先ほどのレーダーを搭載した車両は「捜索標定レーダー装置(JTPS-P26)」となり、車体側の仕様が同じであることから「中継装置(JMRC-R5)」が迷彩が施された1/2t小型トラックの正体であるようです。

88式地対艦誘導弾 (発射機搭載車両)

また、一世代前の88式地対艦誘導弾でも同様の装備があるようです。

88式地対艦誘導弾を構成するシステムは、以下の様になっています。

捜索・標定レーダー装置(JTPS-P15) :1~12基(1/2tトラックに搭載)
中継装置(JMRC-R5) :1~12基(1/2tトラックに搭載)
指揮統制装置 :1基(3 1/2tトラックに積載)
射撃統制装置(JTSQ-W5) :1~4基(3 1/2tトラックに積載)
ミサイル発射機搭載車 :1-16輌
予備ミサイル・装填装置搭載車 :1-16輌

こちらは捜索・標定レーダー装置(JTPS-P15)の形状が異なりますが、中継装置(JMRC-R5) は同じ車両が使用されていた様です。

捜索・標定レーダー装置(JTPS-P15)

12式地対艦誘導弾では88式地対艦誘導弾の弾体も運用できる様ですので、システムの一部に互換性があるものと思われます。

 

誘導弾システムは弾体を搭載した発射装置に目が行きがちですが、これらのシステムを支える複数の車載機材でシステムが構成されています。

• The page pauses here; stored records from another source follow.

(** * Lead-to-location routing: a shallow embedding

    The development embeds the two routing implementations of the
    repository,

    - [RouterTest]: the GHL custom code action (routerTest.js, the script
      that follows the executive summary), and
    - [ProductionRouter]: the [ProductionLeadRouter] class of
      production-router.js,

    together with the haversine formula they share, and proves the
    properties of scoring, radius filtering, selection and fallback.

    Modelling conventions.

    - In the routers a JavaScript number is a [JS.number]: an exact
      rational or [NaN].  Distances are only compared there, so their
      binary64 rounding is immaterial.  Scores are computed exactly; on
      the integer signals of the data model (zero and above) the exact
      score and the binary64 score round to the same integer, the
      multipliers 1.1, 1.3 and 0.9 being rounded upwards in binary64 and
      1.2 never producing a half.  For a signal below zero the binary64
      score can be the exact one less 1 (-25 at multiplier 1.1: -28, not
      -27) and, for a signal of huge magnitude, minus infinity; what is
      proved of all scores holds of signals of zero and above, and below
      zero only the examples that are computed are relied on.
    - The haversine formula is read over IEEE 754 binary64 ([B64], on the
      [spec_float] of the standard library) as well as over the reals:
      the doubles round, carry the sign of zero, and have a [NaN].
    - An optional property of an object is an [option]; [None] is
      [undefined].
    - The outside world (geocoding service, capacity store, wall clock,
      Math library) is a record of oracles, [World]; what a call does to the
      outside is recorded in a trace of [Effect]s, and what it does to the
      caller's lead object is recorded in the state it returns.
    - [Array.prototype.sort] is stable (ECMAScript 2019); for a consistent
      comparator its result is the one computed by [JS.Array_sort]. *)

From Stdlib Require Import ZArith QArith Qround Lia Lra Lqa List String Ascii.
From Stdlib Require Import Sorted Permutation Reals.
From Stdlib Require Import SpecFloat.
From stdpp Require Import gmap strings.
Import ListNotations.

Open Scope string_scope.
Open Scope list_scope.
Open Scope Z_scope.

(** ** JavaScript values *)

Module JS.

Inductive number : Type :=
| Num (q : Q)
| NaN.

Definition of_Z (z : Z) : number := Num (inject_Z z).

Definition add (a b : number) : number :=
  match a, b with
  | Num x, Num y => Num (x + y)
  | _, _ => NaN
  end.

Definition sub (a b : number) : number :=
  match a, b with
  | Num x, Num y => Num (x - y)
  | _, _ => NaN
  end.

Definition mul (a b : number) : number :=
  match a, b with
  | Num x, Num y => Num (x * y)
  | _, _ => NaN
  end.

(** [a <= b], [a >= b], [a > b], [a < b]: false as soon as one side is
    [NaN]. *)
Definition le (a b : number) : bool :=
  match a, b with
  | Num x, Num y => Qle_bool x y
  | _, _ => false
  end.

Definition ge (a b : number) : bool := le b a.

Definition lt (a b : number) : bool :=
  match a, b with
  | Num x, Num y => negb (Qle_bool y x)
  | _, _ => false
  end.

Definition gt (a b : number) : bool := lt b a.

(** [Math.round]: the nearest integer, halves towards plus infinity. *)
Definition Math_round (a : number) : number :=
  match a with
  | Num x => of_Z (Qfloor (x + (1 # 2)))
  | NaN => NaN
  end.

Definition Math_min (a b : number) : number :=
  match a, b with
  | Num x, Num y => if Qle_bool x y then a else b
  | _, _ => NaN
  end.

(** Truthiness of an optional string property: [undefined] and the empty
    string are falsy. *)
Definition truthy (s : option string) : bool :=
  match s with
  | Some EmptyString => false
  | Some _ => true
  | None => false
  end.

(** [Array.prototype.sort(compareFn)]: [compareFn a b > 0] puts [b]
    first, anything else (negative, zero, [NaN]) leaves [a] before [b]. *)
Section Sort.
Context {A : Type} (compareFn : A -> A -> number).

Fixpoint insert (x : A) (l : list A) : list A :=
  match l with
  | [] => [x]
  | y :: l' =>
      if gt (compareFn x y) (of_Z 0) then y :: insert x l' else x :: l
  end.

Fixpoint Array_sort (l : list A) : list A :=
  match l with
  | [] => []
  | x :: l' => insert x (Array_sort l')
  end.
End Sort.

(** [/^\d{5}$/.test(s)]: exactly five characters, each an ASCII digit. *)
Definition is_digit (c : ascii) : bool :=
  let n := nat_of_ascii c in ((48 <=? n)%nat && (n <=? 57)%nat)%bool.

Definition five_digits (s : string) : bool :=
  ((String.length s =? 5)%nat && forallb is_digit (list_ascii_of_string s))%bool.

(** The property names every object literal inherits from
    [Object.prototype]: looking one of them up in a table written as an
    object literal yields a function or an object, not [undefined]. *)
Definition Object_prototype_keys : list string :=
  [ "constructor"; "hasOwnProperty"; "isPrototypeOf";
    "propertyIsEnumerable"; "toLocaleString"; "toString"; "valueOf";
    "__proto__"; "__defineGetter__"; "__defineSetter__";
    "__lookupGetter__"; "__lookupSetter__" ].

Definition inherited (key : string) : bool :=
  existsb (String.eqb key) Object_prototype_keys.

End JS.

(** ** IEEE 754 doubles

    The numbers of JavaScript: binary64, 53 bits of precision, every
    operation rounded to nearest, ties to even.  [Math.sqrt] is correctly
    rounded; [Math.sin], [Math.cos] and [Math.atan2] are what the
    platform's library returns, a [Platform]. *)

Module B64.
Definition prec : Z := 53.
Definition emax : Z := 1024.

(** An integer literal. *)
Definition of_Z (z : Z) : spec_float := binary_normalize prec emax z 0 false.

Definition opp : spec_float -> spec_float := SFopp.
Definition abs : spec_float -> spec_float := SFabs.
Definition add : spec_float -> spec_float -> spec_float := SFadd prec emax.
Definition sub : spec_float -> spec_float -> spec_float := SFsub prec emax.
Definition mul : spec_float -> spec_float -> spec_float := SFmul prec emax.
Definition div : spec_float -> spec_float -> spec_float := SFdiv prec emax.
Definition sqrt : spec_float -> spec_float := SFsqrt prec emax.

(** [a == b] and [a <= b] on numbers: false as soon as one side is
    [NaN]; the two zeros are equal. *)
Definition eqb : spec_float -> spec_float -> bool := SFeqb.
Definition leb : spec_float -> spec_float -> bool := SFleb.

(** [Number.isFinite]. *)
Definition is_finite (a : spec_float) : bool :=
  match a with
  | S754_zero _ | S754_finite _ _ _ => true
  | _ => false
  end.

(** [Math.PI], 3.141592653589793. *)
Definition Math_PI : spec_float := S754_finite false 7074237752028440 (-51).

Record Platform : Type := {
  sin : spec_float -> spec_float;
  cos : spec_float -> spec_float;
  atan2 : spec_float -> spec_float -> spec_float
}.
End B64.

(** ** The haversine formula

    [haversineDistance] (production-router.js) and
    [calculateHaversineDistance] (routerTest.js) are the same text.  The
    formula is embedded over an abstract arithmetic [Arith], so that it can
    be read both over the reals and over IEEE 754 doubles. *)

Module Haversine.

Class Arith (N : Type) : Type := {
  lit : Z -> N;
  Math_PI : N;
  neg : N -> N;
  add : N -> N -> N;
  sub : N -> N -> N;
  mul : N -> N -> N;
  div : N -> N -> N;
  Math_sin : N -> N;
  Math_cos : N -> N;
  Math_sqrt : N -> N;
  Math_atan2 : N -> N -> N
}.

Record coords (N : Type) : Type := { lat : N; lng : N }.
Arguments lat {N} _.
Arguments lng {N} _.

Section Formula.
Context {N : Type} `{Arith N}.

Definition haversineDistance (coords1 coords2 : coords N) : N :=
  let R := lit 3959 in
  let dLat := div (mul (sub (lat coords2) (lat coords1)) Math_PI) (lit 180) in
  let dLng := div (mul (sub (lng coords2) (lng coords1)) Math_PI) (lit 180) in
  let a :=
    add (mul (Math_sin (div dLat (lit 2))) (Math_sin (div dLat (lit 2))))
        (mul (mul (mul (Math_cos (div (mul (lat coords1) Math_PI) (lit 180)))
                       (Math_cos (div (mul (lat coords2) Math_PI) (lit 180))))
                  (Math_sin (div dLng (lit 2))))
             (Math_sin (div dLng (lit 2)))) in
  mul (mul R (lit 2)) (Math_atan2 (Math_sqrt a) (Math_sqrt (sub (lit 1) a))).
End Formula.

(** The sign laws the symmetry of the formula rests on.  They hold of the
    reals, and of IEEE 754 doubles with a sine that is odd: there
    [a - b] and [b - a] are opposite, or the same ([+0] when [a = b],
    [NaN]). *)
Class SignLaws (N : Type) `{Arith N} : Prop := {
  sub_swap : forall a b, sub a b = neg (sub b a) \/ sub a b = sub b a;
  mul_opp_l : forall a b, mul (neg a) b = neg (mul a b);
  div_opp_l : forall a b, div (neg a) b = neg (div a b);
  mul_opp_opp : forall a b, mul (neg a) (neg b) = mul a b;
  mul_sym : forall a b, mul a b = mul b a;
  sin_odd : forall a, Math_sin (neg a) = neg (Math_sin a)
}.

(** The arithmetic of the code: doubles, on a platform. *)
#[global] Instance B64_Arith (p : B64.Platform) : Arith spec_float := {|
  lit := B64.of_Z;
  Math_PI := B64.Math_PI;
  neg := B64.opp;
  add := B64.add;
  sub := B64.sub;
  mul := B64.mul;
  div := B64.div;
  Math_sin := B64.sin p;
  Math_cos := B64.cos p;
  Math_sqrt := B64.sqrt;
  Math_atan2 := B64.atan2 p
|}.

(** The arithmetic of the reals, which the doubles approximate: no
    rounding, no [NaN]. *)
Definition R_atan2 (y x : R) : R :=
  if Rlt_dec 0 x then atan (y / x)
  else if Rlt_dec x 0 then
    if Rle_dec 0 y then atan (y / x) + PI else atan (y / x) - PI
  else if Rlt_dec 0 y then PI / 2
  else if Rlt_dec y 0 then - (PI / 2)
  else 0.

#[global] Instance R_Arith : Arith R := {|
  lit := IZR;
  Math_PI := PI;
  neg := Ropp;
  add := Rplus;
  sub := Rminus;
  mul := Rmult;
  div := Rdiv;
  Math_sin := sin;
  Math_cos := cos;
  Math_sqrt := sqrt;
  Math_atan2 := R_atan2
|}.

End Haversine.

(** ** Data model *)

Abbreviation Coordinates := (Haversine.coords JS.number).

Module Lead.
(** A lead as the intake supplies it; [finalScore] is the property the
    routing call adds. *)
Record t : Type := {
  id : option string;
  zip : option string;
  leadScore : option Z;
  source : option string;
  phone : option string;
  email : option string;
  firstName : option string;
  finalScore : option JS.number
}.

Definition set_finalScore (score : JS.number) (lead : t) : t :=
  {| id := id lead; zip := zip lead; leadScore := leadScore lead;
     source := source lead; phone := phone lead; email := email lead;
     firstName := firstName lead; finalScore := Some score |}.
End Lead.

Module Location.
Record t : Type := {
  id : string;
  name : string;
  zipCode : string;
  priority : string;
  status : string;
  dailyLeadCount : option Z;
  businessHours : option (Z * Z)
}.
End Location.

Module Capacity.
Record t : Type := {
  hasCapacity : bool;
  availableSlots : Z;
  isOperational : bool;
  businessHours : option (Z * Z)
}.
End Capacity.

(** [{ ...location, distance }] *)
Record Located : Type := {
  location : Location.t;
  distance : JS.number
}.

Record Config : Type := {
  ZIP_RADIUS_MILES : Z;
  HIGH_SCORE_THRESHOLD : Z;
  MAX_DAILY_LEADS_PER_LOCATION : Z;
  FALLBACK_ENABLED : bool;
  WEBHOOK_URL : string;
  JSONBIN_API_KEY : string
}.

(** [CONFIG] and [PRODUCTION_CONFIG] with no environment variable set. *)
Definition CONFIG : Config := {|
  ZIP_RADIUS_MILES := 25;
  HIGH_SCORE_THRESHOLD := 80;
  MAX_DAILY_LEADS_PER_LOCATION := 50;
  FALLBACK_ENABLED := true;
  WEBHOOK_URL := "";
  JSONBIN_API_KEY := ""
|}.

(** ** The outside world

    Replies of the external services are oracles.  The natural number is
    the number of effects the call has performed before the request, so
    that a service may answer differently from one request to the next. *)

Record World : Type := {
  (** [Date.now()], in milliseconds, and the offset of local time. *)
  Date_now : Z;
  timezone_offset : Z;
  (** What [getZipCoordinates] resolves to: the first place of the
      Zippopotam answer, or [null] on any failure. *)
  zippopotam : nat -> string -> option Coordinates;
  (** The value of the haversine formula on the platform's doubles. *)
  haversine : Coordinates -> Coordinates -> JS.number;
  (** The record of the JSONBin capacity bin of a location, [None] when the
      request fails; and whether a write of the bin succeeds. *)
  jsonbin_capacity : nat -> string -> option Capacity.t;
  jsonbin_put : nat -> string -> bool;
  (** What [getSimulatedCapacity] draws from [Math.random]: the record
      its call returns, by the number of calls made before it. *)
  simulated_capacity : nat -> Capacity.t
}.

(** [new Date().getHours()] *)
Definition getHours (w : World) : Z :=
  ((Date_now w + timezone_offset w) / 3600000) mod 24.

(** What a routing call can do that its caller or the outside can
    observe: a request to the geocoding service, a read or a write of the
    capacity bin of a location, the assignment to [lead.finalScore], and
    the delivery of a log record. *)
Inductive Effect : Type :=
| Fetch_zip (zipCode : string)
| Fetch_capacity (locationId : string)
| Put_capacity (locationId : string)
| Write_finalScore (score : JS.number)
| Log (reason : string) (selectedLocationId : option string).

(** ** A state monad for the asynchronous functions *)

Section Monad.
Context {S : Type}.

Definition M (A : Type) : Type := S -> A * S.

Definition ret {A : Type} (a : A) : M A := fun s => (a, s).

Definition bind {A B : Type} (m : M A) (k : A -> M B) : M B :=
  fun s => let (a, s') := m s in k a s'.

Definition get : M S := fun s => (s, s).

Definition modify (f : S -> S) : M unit := fun s => (tt, f s).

地対艦誘導弾システムは誘導弾自体は数百キロの射程がありますので、射撃統制・発射装置は内陸部に配置し、捜索・標定レーダー装置を沿岸部に進出させて索敵・標定を行う運用が行われます。このため、沿岸部のレーダーと内陸部の射撃統制・発射装置の間の通信を確保する装置が中継装置となるのであろうと思われます。

これらの車両はシステムの一部として存在は知られていますが、具体的に取り上げられる機会はほどんどありません。幸いにして実車の写真はネット上に上がっていましたので、単なる迷彩バージョンとして作り始めた本車は中継装置(JMRC-R5)として仕上げる方向で作業を進めようと思います。